TASK REQUIREMENTS - The word "parser" marks the lines to find; copy every such line from the data below.

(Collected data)
---*---
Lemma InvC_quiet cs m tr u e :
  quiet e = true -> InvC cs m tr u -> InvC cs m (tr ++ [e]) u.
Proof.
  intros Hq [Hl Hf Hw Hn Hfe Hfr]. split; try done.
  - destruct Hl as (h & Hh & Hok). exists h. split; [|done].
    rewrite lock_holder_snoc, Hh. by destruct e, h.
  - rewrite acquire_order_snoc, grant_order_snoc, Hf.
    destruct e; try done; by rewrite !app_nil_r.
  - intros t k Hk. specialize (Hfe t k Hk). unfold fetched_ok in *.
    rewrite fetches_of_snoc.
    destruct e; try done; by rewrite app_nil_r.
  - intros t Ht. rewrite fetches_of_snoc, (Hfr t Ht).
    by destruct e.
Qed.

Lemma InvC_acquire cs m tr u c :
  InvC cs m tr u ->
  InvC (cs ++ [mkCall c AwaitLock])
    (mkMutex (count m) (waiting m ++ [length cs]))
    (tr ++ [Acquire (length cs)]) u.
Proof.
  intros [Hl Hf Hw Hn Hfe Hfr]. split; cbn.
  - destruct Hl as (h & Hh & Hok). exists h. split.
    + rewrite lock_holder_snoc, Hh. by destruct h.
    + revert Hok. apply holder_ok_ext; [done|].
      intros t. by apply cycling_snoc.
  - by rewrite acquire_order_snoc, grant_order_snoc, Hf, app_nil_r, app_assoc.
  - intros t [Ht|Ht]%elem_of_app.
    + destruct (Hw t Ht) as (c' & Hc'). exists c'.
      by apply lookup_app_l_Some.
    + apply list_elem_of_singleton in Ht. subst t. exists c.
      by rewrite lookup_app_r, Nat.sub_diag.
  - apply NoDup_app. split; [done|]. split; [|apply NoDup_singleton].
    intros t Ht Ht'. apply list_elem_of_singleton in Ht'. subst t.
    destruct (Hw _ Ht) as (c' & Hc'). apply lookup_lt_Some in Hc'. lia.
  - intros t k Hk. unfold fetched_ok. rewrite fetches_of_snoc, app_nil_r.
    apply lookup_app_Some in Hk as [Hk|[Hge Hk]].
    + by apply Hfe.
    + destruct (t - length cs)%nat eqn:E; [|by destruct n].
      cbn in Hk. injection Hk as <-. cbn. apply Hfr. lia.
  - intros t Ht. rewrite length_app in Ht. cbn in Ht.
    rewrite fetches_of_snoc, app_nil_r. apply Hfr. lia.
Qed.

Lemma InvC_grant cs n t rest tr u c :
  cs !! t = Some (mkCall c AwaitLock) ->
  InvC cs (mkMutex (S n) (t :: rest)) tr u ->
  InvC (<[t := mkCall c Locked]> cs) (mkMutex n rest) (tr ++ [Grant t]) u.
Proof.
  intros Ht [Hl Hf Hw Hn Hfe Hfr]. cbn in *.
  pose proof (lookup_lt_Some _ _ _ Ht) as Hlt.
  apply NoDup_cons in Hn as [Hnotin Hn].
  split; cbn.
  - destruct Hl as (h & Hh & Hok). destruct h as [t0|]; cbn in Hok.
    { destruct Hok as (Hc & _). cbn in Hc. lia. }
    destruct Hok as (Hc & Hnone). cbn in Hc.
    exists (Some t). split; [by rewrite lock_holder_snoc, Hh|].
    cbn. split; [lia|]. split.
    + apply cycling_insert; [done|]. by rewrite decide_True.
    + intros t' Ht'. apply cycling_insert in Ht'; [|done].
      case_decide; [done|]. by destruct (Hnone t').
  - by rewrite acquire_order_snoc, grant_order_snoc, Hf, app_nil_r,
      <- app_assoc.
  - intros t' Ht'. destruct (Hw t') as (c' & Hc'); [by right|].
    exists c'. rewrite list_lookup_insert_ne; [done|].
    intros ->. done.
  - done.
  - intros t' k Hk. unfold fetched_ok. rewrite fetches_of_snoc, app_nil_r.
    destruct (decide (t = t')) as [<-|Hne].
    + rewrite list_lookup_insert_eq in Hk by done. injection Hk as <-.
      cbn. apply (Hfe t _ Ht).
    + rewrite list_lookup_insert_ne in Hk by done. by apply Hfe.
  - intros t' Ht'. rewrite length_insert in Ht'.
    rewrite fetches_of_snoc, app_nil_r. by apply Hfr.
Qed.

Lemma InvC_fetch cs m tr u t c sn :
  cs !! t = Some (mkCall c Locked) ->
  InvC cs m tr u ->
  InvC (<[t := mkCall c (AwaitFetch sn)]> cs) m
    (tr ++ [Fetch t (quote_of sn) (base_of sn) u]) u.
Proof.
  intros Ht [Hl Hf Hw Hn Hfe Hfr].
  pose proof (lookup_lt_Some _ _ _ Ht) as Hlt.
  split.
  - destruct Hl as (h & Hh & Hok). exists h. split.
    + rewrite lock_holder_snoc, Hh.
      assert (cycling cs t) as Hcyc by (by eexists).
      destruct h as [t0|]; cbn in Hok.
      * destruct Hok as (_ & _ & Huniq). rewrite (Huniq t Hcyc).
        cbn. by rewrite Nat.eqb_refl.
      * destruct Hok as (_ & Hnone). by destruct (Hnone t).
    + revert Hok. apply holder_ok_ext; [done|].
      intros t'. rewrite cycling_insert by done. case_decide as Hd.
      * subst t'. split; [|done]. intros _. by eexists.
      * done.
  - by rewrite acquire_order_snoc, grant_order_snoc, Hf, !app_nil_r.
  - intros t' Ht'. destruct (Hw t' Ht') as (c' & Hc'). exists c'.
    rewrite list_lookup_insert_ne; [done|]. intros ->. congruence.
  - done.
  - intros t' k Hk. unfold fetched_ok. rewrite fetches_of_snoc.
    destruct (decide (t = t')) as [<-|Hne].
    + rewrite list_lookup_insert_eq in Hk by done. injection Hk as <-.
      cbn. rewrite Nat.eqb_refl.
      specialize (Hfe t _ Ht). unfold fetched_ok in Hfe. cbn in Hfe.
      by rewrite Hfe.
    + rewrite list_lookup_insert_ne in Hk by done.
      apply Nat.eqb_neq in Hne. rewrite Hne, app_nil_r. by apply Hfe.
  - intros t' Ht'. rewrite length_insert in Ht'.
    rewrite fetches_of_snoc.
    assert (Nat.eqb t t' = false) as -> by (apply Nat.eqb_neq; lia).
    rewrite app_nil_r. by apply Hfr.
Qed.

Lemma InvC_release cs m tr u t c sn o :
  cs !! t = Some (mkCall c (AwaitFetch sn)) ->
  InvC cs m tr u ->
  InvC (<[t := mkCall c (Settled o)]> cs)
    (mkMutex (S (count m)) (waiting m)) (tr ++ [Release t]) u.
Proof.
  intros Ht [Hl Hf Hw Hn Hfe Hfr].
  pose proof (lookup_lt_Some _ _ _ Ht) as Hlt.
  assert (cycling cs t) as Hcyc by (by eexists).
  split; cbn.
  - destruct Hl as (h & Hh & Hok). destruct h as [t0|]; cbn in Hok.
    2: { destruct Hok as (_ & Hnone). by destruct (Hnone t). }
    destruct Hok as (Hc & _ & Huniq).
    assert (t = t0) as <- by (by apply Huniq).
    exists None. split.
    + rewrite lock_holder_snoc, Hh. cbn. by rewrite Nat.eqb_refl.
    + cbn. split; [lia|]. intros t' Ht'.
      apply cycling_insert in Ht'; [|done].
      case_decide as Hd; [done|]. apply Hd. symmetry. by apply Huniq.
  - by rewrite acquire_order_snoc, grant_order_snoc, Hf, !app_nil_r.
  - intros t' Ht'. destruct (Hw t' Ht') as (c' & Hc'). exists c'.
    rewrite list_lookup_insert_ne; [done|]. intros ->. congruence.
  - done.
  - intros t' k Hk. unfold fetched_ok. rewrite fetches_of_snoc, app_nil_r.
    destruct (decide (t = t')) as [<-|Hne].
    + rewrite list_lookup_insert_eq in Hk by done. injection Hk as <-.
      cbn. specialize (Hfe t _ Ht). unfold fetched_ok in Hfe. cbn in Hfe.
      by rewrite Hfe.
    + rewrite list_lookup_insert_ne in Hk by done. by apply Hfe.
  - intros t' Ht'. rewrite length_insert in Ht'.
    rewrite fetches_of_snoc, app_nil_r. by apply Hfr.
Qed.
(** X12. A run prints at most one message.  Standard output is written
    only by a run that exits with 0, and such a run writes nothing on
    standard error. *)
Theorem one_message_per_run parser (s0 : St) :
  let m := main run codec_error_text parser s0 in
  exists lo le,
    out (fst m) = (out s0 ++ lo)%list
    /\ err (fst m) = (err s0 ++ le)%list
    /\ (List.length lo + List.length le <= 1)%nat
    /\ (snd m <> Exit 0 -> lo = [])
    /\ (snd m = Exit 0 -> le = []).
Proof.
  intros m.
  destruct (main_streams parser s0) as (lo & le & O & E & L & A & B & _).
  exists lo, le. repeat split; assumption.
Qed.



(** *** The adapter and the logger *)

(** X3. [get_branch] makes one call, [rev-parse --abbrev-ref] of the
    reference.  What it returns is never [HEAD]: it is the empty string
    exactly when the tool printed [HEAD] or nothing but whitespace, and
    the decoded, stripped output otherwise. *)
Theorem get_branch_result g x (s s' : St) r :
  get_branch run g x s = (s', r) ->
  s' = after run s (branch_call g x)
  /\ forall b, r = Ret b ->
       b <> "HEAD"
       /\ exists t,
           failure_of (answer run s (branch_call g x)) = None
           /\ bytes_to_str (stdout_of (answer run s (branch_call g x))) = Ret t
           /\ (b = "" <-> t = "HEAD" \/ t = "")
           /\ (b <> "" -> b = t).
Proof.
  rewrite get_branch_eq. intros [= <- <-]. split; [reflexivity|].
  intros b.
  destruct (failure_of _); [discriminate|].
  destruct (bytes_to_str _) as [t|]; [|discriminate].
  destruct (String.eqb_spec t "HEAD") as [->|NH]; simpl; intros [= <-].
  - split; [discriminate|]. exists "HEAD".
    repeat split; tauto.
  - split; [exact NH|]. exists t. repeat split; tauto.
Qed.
---*---
ANSWER TO THE EXERCISE -
Theorem one_message_per_run parser (s0 : St) :
  let m := main run codec_error_text parser s0 in
  destruct (main_streams parser s0) as (lo & le & O & E & L & A & B & _).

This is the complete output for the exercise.